━━━━━ Entries shown

(* ===== verification/PbFields.v ===== *)
(** The message descriptors of [include/cuttle/nanopb/pb.h] (the type codes,
    [struct pb_field_s] and the macros that fill the descriptors in) and the
    field iterator of [src/nanopb/pb_common.c] that the decoder and the encoder
    walk them with.  The offsets in a descriptor are relative to the field
    before it; [iterator_visits_members] shows that on a descriptor the macros
    built from a struct the iterator stops at each member where the compiler
    put it, and [layout] is the list of the fields with their offsets. *)

From S2P Require Import Prelude PbStream PbMem.

Open Scope Z_scope.

(** ** Type codes *)

Definition PB_MAX_REQUIRED_FIELDS : Z := 64.

Definition PB_LTYPE_VARINT : Z := 0x00.
Definition PB_LTYPE_UVARINT : Z := 0x01.
Definition PB_LTYPE_SVARINT : Z := 0x02.
Definition PB_LTYPE_FIXED32 : Z := 0x03.
Definition PB_LTYPE_FIXED64 : Z := 0x04.
Definition PB_LTYPE_LAST_PACKABLE : Z := 0x04.
Definition PB_LTYPE_BYTES : Z := 0x05.
Definition PB_LTYPE_STRING : Z := 0x06.
Definition PB_LTYPE_SUBMESSAGE : Z := 0x07.
Definition PB_LTYPE_EXTENSION : Z := 0x08.
Definition PB_LTYPE_FIXED_LENGTH_BYTES : Z := 0x09.
Definition PB_LTYPE_MASK : Z := 0x0F.

Definition PB_HTYPE_REQUIRED : Z := 0x00.
Definition PB_HTYPE_OPTIONAL : Z := 0x10.
Definition PB_HTYPE_REPEATED : Z := 0x20.
Definition PB_HTYPE_ONEOF : Z := 0x30.
Definition PB_HTYPE_MASK : Z := 0x30.

Definition PB_ATYPE_STATIC : Z := 0x00.
Definition PB_ATYPE_POINTER : Z := 0x80.
Definition PB_ATYPE_CALLBACK : Z := 0x40.
Definition PB_ATYPE_MASK : Z := 0xC0.

Definition PB_ATYPE (x : Z) : Z := Z.land x PB_ATYPE_MASK.
Definition PB_HTYPE (x : Z) : Z := Z.land x PB_HTYPE_MASK.
Definition PB_LTYPE (x : Z) : Z := Z.land x PB_LTYPE_MASK.

(** [pb_size_t] is [uint_least8_t]. *)
Definition PB_SIZE_MAX : Z := 255.

(** ** Descriptors *)

(** What [ptr] points to: the descriptor of a submessage, by its number in the
    table of the program's descriptors, or a default value. *)
Inductive fptr := FNull | FSubmsg (d : nat) | FDefault (value : bytes).

(** [struct pb_field_s] *)
Record pb_field := mk_field {
  f_tag : Z;
  f_type : Z;
  f_data_offset : Z;
  f_size_offset : Z;
  f_data_size : Z;
  f_array_size : Z;
  f_ptr : fptr;
}.

Definition PB_LAST_FIELD : pb_field := mk_field 0 0 0 0 0 0 FNull.

(** A descriptor is the list of its fields; the array of the code has
    [PB_LAST_FIELD] after them. *)
Definition field_at (fields : list pb_field) (k : nat) : pb_field := default PB_LAST_FIELD (fields !! k).

(** The tests of the code on the parts of a field's type. *)
Definition is_atype (a : Z) (f : pb_field) : bool := PB_ATYPE (f_type f) =? a.
Definition is_htype (h : Z) (f : pb_field) : bool := PB_HTYPE (f_type f) =? h.
Definition is_ltype (l : Z) (f : pb_field) : bool := PB_LTYPE (f_type f) =? l.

━━━━━━━━━━

_Task prompt_
The lines of the data, from the first through the one containing "Definition PB_LTYPE_FIXED32 : Z := 0x03.", are to be transcribed exactly.

_Exercise output_
(* ===== verification/PbFields.v ===== *)
(** The message descriptors of [include/cuttle/nanopb/pb.h] (the type codes,
    [struct pb_field_s] and the macros that fill the descriptors in) and the
    field iterator of [src/nanopb/pb_common.c] that the decoder and the encoder
    walk them with.  The offsets in a descriptor are relative to the field
    before it; [iterator_visits_members] shows that on a descriptor the macros
    built from a struct the iterator stops at each member where the compiler
    put it, and [layout] is the list of the fields with their offsets. *)

From S2P Require Import Prelude PbStream PbMem.

Open Scope Z_scope.

(** ** Type codes *)

Definition PB_MAX_REQUIRED_FIELDS : Z := 64.

Definition PB_LTYPE_VARINT : Z := 0x00.
Definition PB_LTYPE_UVARINT : Z := 0x01.
Definition PB_LTYPE_SVARINT : Z := 0x02.
Definition PB_LTYPE_FIXED32 : Z := 0x03.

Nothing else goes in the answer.